Pourtant, Monsieur B. a toujours le moral, ne veut pas entendre parler de changement et malgré son logement, il enchaîne les séjours à l’hôpital. Ces hospitalisations sont de plus en plus lourdes et nous nous préparons psychologiquement à son décès éventuel.

Fatalistes, nous arrivons même à le comprendre.

Son corps est tellement abîmé qu’il ne peut plus l’utiliser comme il le souhaite, il n’a plus la liberté de ses mains et est en chaise roulante. Est-ce une vie ? A cet instant, nous le comprenons : quitte à mourir jeune, autant partir sans se priver, en faisant ce qu’il a toujours fait.

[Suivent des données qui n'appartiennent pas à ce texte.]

(** X1. A URI with scheme [http] or [https] whose authority is one of the
    three hosts, a colon and the decimal print of a port [n] with
    [0 ≤ n < 2^53] gives back that host and [n]; and whatever
    [extractLocalHostUriMetaDataForPortMapping] finds has one of the three
    hosts as address and a port that is not negative. *)
Theorem extract_port_round_trip :
  (∀ (uri : URI) (h : string) (n : Z),
     scheme uri = "http" ∨ scheme uri = "https" →
     h ∈ ["localhost"; "127.0.0.1"; "0.0.0.0"] →
     0 ≤ n < 2 ^ 53 →
     authority uri = h +:+ ":" +:+ pretty n →
     extractLocalHostUriMetaDataForPortMapping uri = Some (h, n)) ∧
  (∀ (uri : URI) (a : string) (p : Z),
     extractLocalHostUriMetaDataForPortMapping uri = Some (a, p) →
     a ∈ ["localhost"; "127.0.0.1"; "0.0.0.0"] ∧ 0 ≤ p ∧
     (scheme uri = "http" ∨ scheme uri = "https")).
Proof.
  split.
  - intros uri h n Hs Hh [Hn _] Ha.
    destruct (pretty_Z_decimal n Hn) as [Hdig Hnum].
    apply all_digits_decimal in Hdig.
    unfold extractLocalHostUriMetaDataForPortMapping.
    assert (bool_decide (scheme uri ≠ "http") && bool_decide (scheme uri ≠ "https") = false)
      as ->.
    { apply andb_false_iff. destruct Hs as [Hs|Hs]; [left | right];
        apply bool_decide_eq_false; by rewrite Hs; intros []. }
    rewrite Ha.
    destruct (localhostMatch_exec_complete h (pretty n) Hh Hdig) as [[a ds] Hm].
    rewrite Hm. apply localhostMatch_exec_Some in Hm as (Ha' & _ & Heq).
    destruct (alternative_unique _ _ _ _ Hh Ha' Heq) as [<- <-]. by rewrite Hnum.
  - intros uri a p Hex.
    assert (canTunnel uri = true) as Hcan.
    { unfold canTunnel. apply bool_decide_eq_true. by eexists. }
    apply canTunnel_true in Hcan as [Hs _].
    unfold extractLocalHostUriMetaDataForPortMapping in Hex.
    destruct (_ && _); [done|].
    destruct (localhostMatch_exec (authority uri)) as [[a' ds]|] eqn:Hm; [|done].
    injection Hex as <- <-. apply localhostMatch_exec_Some in Hm as (Ha' & _ & _).
    split_and!; [done | by apply number_of_digits_nonneg | done].
Qed.

Lemma extract_port_round_trip_witness :
  extractLocalHostUriMetaDataForPortMapping
    {| scheme := "http"; authority := "0.0.0.0:8080"; path := "/"; query := "";
       fragment := "" |} = Some ("0.0.0.0", 8080).
Proof.
  destruct extract_port_round_trip as [Hround _].
  apply (Hround _ "0.0.0.0" 8080).
  - left. reflexivity.
  - apply list_elem_of_further, list_elem_of_further, list_elem_of_here.
  - split; [discriminate | reflexivity].
  - reflexivity.
Defined.

End TunnelMorePure.

(** ** More of the tunnel service *)

Section TunnelMore.
Import Tunnel TunnelRuns.
Variable isWindows : bool.

(** X2. The other name of a loopback host is a loopback host again and
    leads back; a query under one of the two names finds a record exactly
    when a query under the other does; and unless each of the two hosts has a
    record of its own for the port, both queries give the same record. *)
Theorem loopback_queries_agree (h o : string) :
  getOtherLocalhost h = Some o →
  getOtherLocalhost o = Some h ∧ h ≠ o ∧ isLocalhost h = true ∧ isLocalhost o = true ∧
  ∀ st q,
    (is_Some (getTunnelFromMap h q st) ↔ is_Some (getTunnelFromMap o q st)) ∧
    (stored_ref st h q = None ∨ stored_ref st o q = None →
     getTunnelFromMap h q st = getTunnelFromMap o q st).
Proof.
  intros Ho.
  assert (getOtherLocalhost o = Some h ∧ h ≠ o ∧ isLocalhost h = true ∧ isLocalhost o = true)
    as (Hback & Hne & Hl1 & Hl2).
  { unfold getOtherLocalhost in Ho. repeat case_decide; simplify_eq; done. }
  split_and!; try done. intros st q.
  rewrite (getTunnelFromMap_alias h o q st Ho), (getTunnelFromMap_alias o h q st Hback).
  destruct (stored_ref st h q) as [r1|], (stored_ref st o q) as [r2|]; split;
    try done; try (intros [?|?]; done); split; intros [? ?]; by eauto.
Qed.

Lemma loopback_queries_agree_witness :
  getTunnelFromMap "localhost" 3000 Examples.created.2 =
  getTunnelFromMap "127.0.0.1" 3000 Examples.created.2.
Proof.
  destruct (loopback_queries_agree "localhost" "127.0.0.1" eq_refl) as (_ & _ & _ & _ & H).
  apply (H Examples.created.2 3000). right. reflexivity.
Defined.

(** *** [closeTunnel] and [dispose] where nothing is stored *)

Lemma update_refcount_missing r f st :
  records st !! r = None → update_refcount r f st = st.
Proof.
  intros Hr. destruct st as [t pm recs prov ce cp es]. unfold update_refcount, set_records.
  cbn in *. f_equal. apply map_eq. intros i. rewrite lookup_alter.
  case_decide; [subst; by rewrite Hr | done].
Qed.

Lemma tryDisposeTunnel_missing h q r st :
  records st !! r = None → tryDisposeTunnel h q r st = (None, st).
Proof. intros Hr. unfold tryDisposeTunnel. by rewrite Hr. Qed.

Lemma closeTunnel_nothing h q st :
  stored_record st h q = None → closeTunnel h q st = (None, st).
Proof.
  unfold stored_record, stored_ref, closeTunnel. intros Hnone.
  destruct (_tunnels st !! h) as [m|]; [|done]. cbn in Hnone.
  destruct (portMap st m !! q) as [r|]; [|done]. cbn in Hnone.
  rewrite (update_refcount_missing _ _ _ Hnone). by apply tryDisposeTunnel_missing.
Qed.

Lemma makeTunnel_dispose_nothing t st :
  stored_record st (tunnelRemoteHost t) (tunnelRemotePort t) = None →
  makeTunnel_dispose t st = (None, st).
Proof.
  unfold stored_record, stored_ref, makeTunnel_dispose. intros Hnone.
  destruct (_tunnels st !! _) as [m|]; [|done]. cbn in Hnone.
  destruct (portMap st m !! _) as [r|]; [|done]. cbn in Hnone.
  rewrite (update_refcount_missing _ _ _ Hnone). by apply tryDisposeTunnel_missing.
Qed.

Lemma stored_record_after_closeTunnel h q st :
  stored_record (closeTunnel h q st).2 h q = None.
Proof.
  destruct (stored_record st h q) as [rec|] eqn:Hs.
  - apply stored_record_slot in Hs as (m & r & Hm & Hslot & Hr).
    unfold closeTunnel. rewrite Hm. unfold slot in Hslot. rewrite Hslot.
    rewrite (tryDisposeTunnel_released _ _ _ _ _ m
               (records_update_refcount r (λ _, 0) st rec Hr)) by done.
    cbn [snd]. unfold stored_record. by rewrite stored_ref_Map_delete.
  - by rewrite (closeTunnel_nothing _ _ _ Hs).
Qed.
(** * aeneas.syncmap.fragmentlist: the list of sync map fragments

    A shallow embedding of [SyncMapFragmentList]
    (src/aeneas/syncmap/fragmentlist.py) and the properties of its
    operations.  Time values are exact rationals compared numerically.  The
    list is a record threaded through a small state-and-exception monad; an
    exception leaves the state as it was at the [raise].  Python's
    dynamically typed arguments are given by small sum types.  Fragments are
    values stored in the list: two entries of the list never share one
    fragment object. *)

From Stdlib Require Import List Bool String ZArith QArith Qminmax Lia Lqa.
From Stdlib Require Import Permutation Sorted RelationClasses.
Import ListNotations.

Local Open Scope Q_scope.

(** * The model *)

(** ** Time values

    [aeneas.exacttiming.TimeValue] is an exact decimal number.  Its
    comparisons are numerical ([TimeValue("0.0") == TimeValue("0.00")]), as
    are those of [Q]. *)

Definition TimeValue : Type := Q.

Module TV.

Definition eqb (x y : TimeValue) : bool := Qeq_bool x y.
Definition leb (x y : TimeValue) : bool := Qle_bool x y.
Definition ltb (x y : TimeValue) : bool :=
  match x ?= y with Lt => true | _ => false end.
Definition gtb (x y : TimeValue) : bool := ltb y x.

End TV.

(** ** Python values and exceptions

    The arguments whose type the code tests with [isinstance] or compares
    with [None], and the exceptions the code raises, with their messages. *)

Inductive PyObject : Type :=
  | PyNone
  | PyTimeValue (t : TimeValue)
  | PyOther (repr : string).

Inductive Exception : Type :=
  | TypeError (msg : string)
  | ValueError (msg : string)
  | IndexError (msg : string).

Inductive Result (A : Type) : Type :=
  | Return (a : A)
  | Raise (e : Exception).

Arguments Return {A} a.
Arguments Raise {A} e.

(** ** Time intervals *)

Module TimeInterval.

(** Modelled from the spec: [aeneas.exacttiming.TimeInterval] is not among
    the sources.  A pair [(begin, end)] of time values; the attributes are
    plain fields that the list assigns to directly ([move_end]), so
    [begin <= end] is a separate predicate and not part of the type. *)
Record t : Type := mk { begin : TimeValue; end_ : TimeValue }.

Definition wf (i : t) : Prop := begin i <= end_ i.

(** Modelled from the spec: [length = end - begin]. *)
Definition length (i : t) : TimeValue := end_ i - begin i.

(** Modelled from the spec: [isDegenerate = (length == 0)]. *)
Definition has_zero_length (i : t) : bool := TV.eqb (length i) 0.

(** Modelled from the spec: the closed enumeration of relative positions,
    cross-classified by the shape of each operand (P for a point, I for an
    interval) and by the order of the endpoints compared (L less, C
    coincident, B at the begin, I inside, E at the end, G greater).  The
    constants are those named by [ALLOWED_POSITIONS] in the source,
    completed by the positions with a shared region. *)
Inductive RelativePosition : Type :=
  | RELATIVE_POSITION_PP_L | RELATIVE_POSITION_PP_C | RELATIVE_POSITION_PP_G
  | RELATIVE_POSITION_PI_LL | RELATIVE_POSITION_PI_LC | RELATIVE_POSITION_PI_LG
  | RELATIVE_POSITION_PI_CG | RELATIVE_POSITION_PI_GG
  | RELATIVE_POSITION_IP_L | RELATIVE_POSITION_IP_B | RELATIVE_POSITION_IP_I
  | RELATIVE_POSITION_IP_E | RELATIVE_POSITION_IP_G
  | RELATIVE_POSITION_II_LL | RELATIVE_POSITION_II_LB | RELATIVE_POSITION_II_LI
  | RELATIVE_POSITION_II_LE | RELATIVE_POSITION_II_LG | RELATIVE_POSITION_II_BI
  | RELATIVE_POSITION_II_BE | RELATIVE_POSITION_II_BG | RELATIVE_POSITION_II_II
  | RELATIVE_POSITION_II_IE | RELATIVE_POSITION_II_IG | RELATIVE_POSITION_II_EG
  | RELATIVE_POSITION_II_GG.

Definition RelativePosition_eqb (p q : RelativePosition) : bool :=
  match p, q with
  | RELATIVE_POSITION_PP_L, RELATIVE_POSITION_PP_L
  | RELATIVE_POSITION_PP_C, RELATIVE_POSITION_PP_C
  | RELATIVE_POSITION_PP_G, RELATIVE_POSITION_PP_G
  | RELATIVE_POSITION_PI_LL, RELATIVE_POSITION_PI_LL
  | RELATIVE_POSITION_PI_LC, RELATIVE_POSITION_PI_LC
  | RELATIVE_POSITION_PI_LG, RELATIVE_POSITION_PI_LG
  | RELATIVE_POSITION_PI_CG, RELATIVE_POSITION_PI_CG
  | RELATIVE_POSITION_PI_GG, RELATIVE_POSITION_PI_GG
  | RELATIVE_POSITION_IP_L, RELATIVE_POSITION_IP_L
  | RELATIVE_POSITION_IP_B, RELATIVE_POSITION_IP_B
  | RELATIVE_POSITION_IP_I, RELATIVE_POSITION_IP_I
  | RELATIVE_POSITION_IP_E, RELATIVE_POSITION_IP_E
  | RELATIVE_POSITION_IP_G, RELATIVE_POSITION_IP_G
  | RELATIVE_POSITION_II_LL, RELATIVE_POSITION_II_LL
  | RELATIVE_POSITION_II_LB, RELATIVE_POSITION_II_LB
  | RELATIVE_POSITION_II_LI, RELATIVE_POSITION_II_LI
  | RELATIVE_POSITION_II_LE, RELATIVE_POSITION_II_LE
  | RELATIVE_POSITION_II_LG, RELATIVE_POSITION_II_LG
  | RELATIVE_POSITION_II_BI, RELATIVE_POSITION_II_BI
  | RELATIVE_POSITION_II_BE, RELATIVE_POSITION_II_BE
  | RELATIVE_POSITION_II_BG, RELATIVE_POSITION_II_BG
  | RELATIVE_POSITION_II_II, RELATIVE_POSITION_II_II
  | RELATIVE_POSITION_II_IE, RELATIVE_POSITION_II_IE
  | RELATIVE_POSITION_II_IG, RELATIVE_POSITION_II_IG
  | RELATIVE_POSITION_II_EG, RELATIVE_POSITION_II_EG
  | RELATIVE_POSITION_II_GG, RELATIVE_POSITION_II_GG => true
  | _, _ => false
  end.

Et puis… Monsieur est à nouveau hospitalisé pendant plus de deux mois. Durant ce séjour, sa transformation saute aux yeux.

Il n’est plus le même.

Il parle différemment, construit des projets, sait ce qu’il aime, ce dont il a envie, etc.

Nous restons dans la prudence et, intérieurement, nous pensons qu’en sortant de l’hôpital, tout cela ne serait qu’un lointain souvenir. Et pourtant Monsieur est sorti de l’hôpital et est devenu une autre personne ! Son changement est incroyable tant physiquement qu’émotionnellement.

Il marche à nouveau, ne consomme plus, ne fréquente plus les personnes qui pouvaient avoir un impact négatif sur ses décisions, il se soigne, accepte l’aide proposée, se fait des plaisirs, il a déménagé et… il ouvre ses rideaux.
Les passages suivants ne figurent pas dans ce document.